A total of six trials (five with live animals and one in vitro study) were conducted to evaluate the effects of fenbendazole (FBZ) on the immune response in stressed feedlot cattle. FBZ was given to all treatment calves at the recommended label dosage of 2.3 mg/lb (5 mg/kg) body weight. In Trial 1, treatment with FBZ did not affect serum neutralizing (SN) virus titers or viral shedding following inoculation with live, avirulent bovine herpes virus (BHV-1), but did increase titers for interferon (IFN) in nasal secretions at one, four and seven days post-inoculation.

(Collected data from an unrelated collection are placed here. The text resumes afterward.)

(** A member counts in a scope. *)
Definition counts_in `{NameComparator} (s : EntityStore) (pct : Q) (key : ScopeKey) (m : NameMember) : Prop :=
  ∃ peer, duplicate s pct m peer ∧ in_scope s {| hit_member := m; hit_peer_chain := peer |} key.

(** The counters are those of the duplicates. *)
Definition names_counted `{NameComparator} (s : EntityStore) (pct : Q) (acc acc' : SummaryAccumulator) : Prop :=
  (∀ key, dimension key = Name → ∃ ms : gset NameMember, (∀ m, m ∈ ms ↔ counts_in s pct key m) ∧
    or_default ScopeCounts_default (counts acc') key = scope_counts s ms) ∧
  other_dimensions acc acc'.

Section Stage.
Context {comparator : NameComparator} `{!JaroWinkler} `{Sha256} `{HashOrder} `{UnstableSort} `{WriteSchedule Z} `{WriteSchedule (Z * Z)} `{WriteSchedule (Z * Z * Z)}.
Context (retries threads : nat) (s : EntityStore) (Hok : store_ok s) (Hchars : Forall chars_ok (strings s)).
#[local] Existing Instance never_cancelled.

Lemma fresh_emitted acc : fresh_names acc → emitted s acc [] (acc, ∅).
Proof.
  intros Hfresh. split; cbn [fst snd].
  - intros key Hd. destruct (Hfresh key Hd) as (Hf1 & Hf2 & Hf3). unfold or_default. rewrite Hf1, Hf2, Hf3.
    assert (direct_members s [] key = ∅) as -> by (unfold direct_members; by case_decide). done.
  - done.
  - intros ch. unfold IntraNftHits. rewrite lookup_empty. by destruct (solana s ch).
Qed.

Lemma elem_of_hash_order (hits : gset NameHit) h : h ∈ hash_order hits ↔ h ∈ hits.
Proof. by rewrite hash_order_perm, elem_of_elements. Qed.

Lemma emit_identical_quiet shape names acc :
  fresh_names acc → atomized s names →
  ∃ st hs, emit_identical retries s disabled shape names (acc, ∅) = Returns (st, sampler disabled) ∧ emitted s acc hs st ∧
    Forall (hit_ok s) hs ∧ ∀ h, h ∈ hs ↔ ∃ n, n ∈ names ∧ identical_hit n h.
Proof using Hok comparator.
  intros Hfresh Hnames. unfold emit_identical.
  assert (Hsnd : imap pair (chunks IDENTICAL_CHUNK names) ≫= snd = names).
  { rewrite <- (chunks_concat IDENTICAL_CHUNK names) at 2 by (unfold IDENTICAL_CHUNK; lia).
    rewrite <- (imap_pair_snd (chunks IDENTICAL_CHUNK names)) at 2. generalize (imap pair (chunks IDENTICAL_CHUNK names)). intros l.
    induction l as [|c l IH]; [done|]. cbn. by f_equal. }
  destruct (fold_reduce_ok retries shape (imap pair (chunks IDENTICAL_CHUNK names))) as (w & -> & Hs & Hh).
  { apply Forall_forall. intros c Hc. apply Forall_forall. intros n Hn. apply (atomized_wf s names Hnames).
    rewrite <- Hsnd. apply list_elem_of_bind. by exists c. }
  cbn [mbind outcome_bind]. rewrite Hsnd in Hh.
  assert (Hhits : ∀ h, h ∈ hash_order (exact_hits w) ↔ ∃ n, n ∈ names ∧ identical_hit n h) by (intros h; by rewrite elem_of_hash_order).
  assert (Hall : Forall (hit_ok s) (hash_order (exact_hits w))).
  { apply Forall_forall. intros h Hin. apply (duplicate_ok s Hok 0%Q _ (hit_peer_chain h)), (hits_duplicate s 0%Q names Hnames). left. by apply Hhits. }
  destruct (emit_hits_spec s Hok acc [] (acc, ∅) (hash_order (exact_hits w)) (fresh_emitted acc Hfresh)) as (st & -> & Hst); [constructor|done|].
  cbn [or_panic mbind outcome_bind]. rewrite Hs. exists st, (hash_order (exact_hits w)). done.
Qed.

Lemma percent_range threshold : (0 <= threshold)%Q → (threshold <= 1)%Q → (0 <= fmul threshold 100 /\ fmul threshold 100 <= 100)%Q.
Proof.
  intros Hlo Hhi. split; [apply rnd_nonneg|]. apply (rnd_le_Z _ 100); [lia|]. change (inject_Z 100) with (100 # 1)%Q. lra.
Qed.

(** All hits emitted, the counters are right. *)
Lemma emitted_counted pct acc hs st :
  emitted s acc hs st → Forall (hit_ok s) hs → (∀ h, h ∈ hs ↔ duplicate s pct (hit_member h) (hit_peer_chain h)) →
  names_counted s pct acc (merge_into st.2 st.1).
Proof using Hok.
  intros Hst Hhs Hin. destruct (merge_into_spec s Hok acc hs st Hst Hhs) as [Hcounts Hothers]. split; [|done].
  intros key Hd. exists (scope_members s hs key). split; [|by apply Hcounts]. intros m. rewrite elem_of_scope_members. split.
  - intros (h & Hh & Hscope & <-). exists (hit_peer_chain h). apply Hin in Hh. destruct h. done.
  - intros (peer & Hdup & Hscope). exists {| hit_member := m; hit_peer_chain := peer |}. split; [by apply Hin|done].
Qed.

Lemma run_name_spec sched threshold acc :
  (0 <= threshold)%Q → (threshold <= 1)%Q → fresh_names acc →
  match run_name retries threads s sched (F64 threshold) acc with
  | Returns acc' => names_counted s (fmul threshold 100) acc acc'
  | Fails e => e = InvalidInput "name" ∧ ∃ names, atomized s names ∧ too_many_names names
  | Panics => False
  end.
Proof using All.
  intros Ht0 Ht1 Hfresh. destruct (percent_range threshold Ht0 Ht1) as [Hp0 Hp1]. unfold run_name, run_name_internal.
  rewrite (proj2 (Qle_bool_iff 0 threshold) Ht0), (proj2 (Qle_bool_iff threshold 1) Ht1). cbn [andb negb].
  destruct (atomize_spec s Hok Hchars threads (collect_shape sched)) as (names & -> & Hnames). cbn [mbind outcome_bind].
  destruct (emit_identical_quiet (identical_shape sched) names acc Hfresh Hnames) as ([acc1 intra1] & hs & -> & Hst & Hhs & Hin).
  cbn [mbind outcome_bind].
  set (pct := fmul threshold 100) in *.
  case_decide as Hfew.
  { cbn [mbind outcome_bind]. apply (emitted_counted pct acc hs (acc1, intra1) Hst Hhs). intros h. rewrite Hin, <- (hits_duplicate s pct names Hnames).
    split; [by left|]. intros [?|(i & j & Hij & a & b & _ & Hb%lookup_lt_Some & _)]; [done|lia]. }
  pose proof (ResidentNameIndex_build_ok threads names (names_chars _ (atomized_ok _ _ Hnames))) as Hindex.
  destruct (ResidentNameIndex_build threads names) as [index|e|]; [|destruct Hindex as [-> ?]; split; [done|by exists names]|done].
  cbn [mbind outcome_bind].
  destruct (score_exhaustive retries threads names index pct (score_taker sched) (score_shape sched) (atomized_ok _ _ Hnames) Hindex Hp0 Hp1) as (hits & -> & Hhits).
  cbn [mbind outcome_bind]. rewrite merge_disabled. cbn [or_panic mbind outcome_bind].
  assert (Hmore : Forall (hit_ok s) (hash_order hits)).
  { apply Forall_forall. intros h Hh. apply (duplicate_ok s Hok pct _ (hit_peer_chain h)), (hits_duplicate s pct names Hnames).
    right. apply Hhits. by apply elem_of_hash_order. }
  destruct (emit_hits_spec s Hok acc hs (acc1, intra1) (hash_order hits) Hst Hhs Hmore) as ([acc2 intra2] & E & Hst2).
  destruct (emit_loop_quiet s _ _ _ E) as [c ->]. cbn [mbind outcome_bind].
  apply (emitted_counted pct acc (hs ++ hash_order hits) (acc2, intra2) Hst2); [by apply Forall_app|].
  intros h. rewrite elem_of_app, elem_of_hash_order, Hin, Hhits. apply (hits_duplicate s pct names Hnames).
Qed.
End Stage.

(** ** Properties *)

(** C10: The name stage counts the duplicates of the store.  After it, the counters of
    every scope of the name dimension are the number of distinct contracts, and of
    distinct NFTs they stand for, that have another member on the peer chain with the
    same name or one that the verifier accepts at the threshold; no counter overflows
    and other dimensions are untouched; for any threads, schedules and hash orders.
    The stage never panics, and fails only when 32 bits do not count the names. *)
Theorem run_name_counts `{JaroWinkler} `{Sha256} `{HashOrder} `{UnstableSort} `{WriteSchedule Z} `{WriteSchedule (Z * Z)}
    `{WriteSchedule (Z * Z * Z)} (retries threads : nat) (s : EntityStore) (sched : Schedule) (threshold : Q) (acc : SummaryAccumulator) :
  store_ok s → Forall chars_ok (strings s) → (0 <= threshold)%Q → (threshold <= 1)%Q → fresh_names acc →
  match @run_name never_cancelled _ _ _ _ _ _ _ retries threads s sched (F64 threshold) acc with
  | Returns acc' => names_counted s (fmul threshold 100) acc acc'
  | Fails e => e = InvalidInput "name" ∧ ∃ names, atomized s names ∧ too_many_names names
  | Panics => False
  end.
Proof. intros Hok Hchars. by apply run_name_spec. Qed.

(** *** Example *)

Definition sequential : Schedule :=
  {| collect_shape := Fold; identical_shape := Fold; score_shape := Fold; score_taker := id |}.

Definition example_run : outcome SummaryAccumulator :=
  @run_name never_cancelled stable_sort _ _ _ _ subset_comparator ones_sha 1 4 named_store sequential (F64 (9 # 10)) SummaryAccumulator_default.

Definition key_of (k : ScopeKind) (primary : ChainId) (secondary : option ChainId) : ScopeKey :=
  {| kind := k; primary_chain := primary; secondary_chain := secondary; dimension := Name |}.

In Trial 2, FBZ-treatment reduced viral shedding and increased IFN titer in nasal secretions on days 4, 7 and 11 following inoculation with live, virulent bovine viral diarrhea virus (BVDV). In Trial 3, treatment with FBZ increased average daily gain ( P =0.11) and increased IFN titer in nasal secretions at two ( P =0.12) and seven ( P =0.07) days following intranasal vaccination with avirulent BHV-1. In naturally infected calves, control and FBZ-treated calves had greater nasal secretions of IFN compared to calves treated with morantel tartrate, levamisole, or thiabendazole (Trial 4). Treatment with FBZ did not increase weight gain or interferon secretions in response to vaccination with IBR and BVD viruses (Trial 5). In cell cultures treated with bluetongue virus, FBZ increased IFN titers. FBZ appears to stimulate IFN secretion in calves during experimental infection with either BHV-1 or BVDV (Trial 6).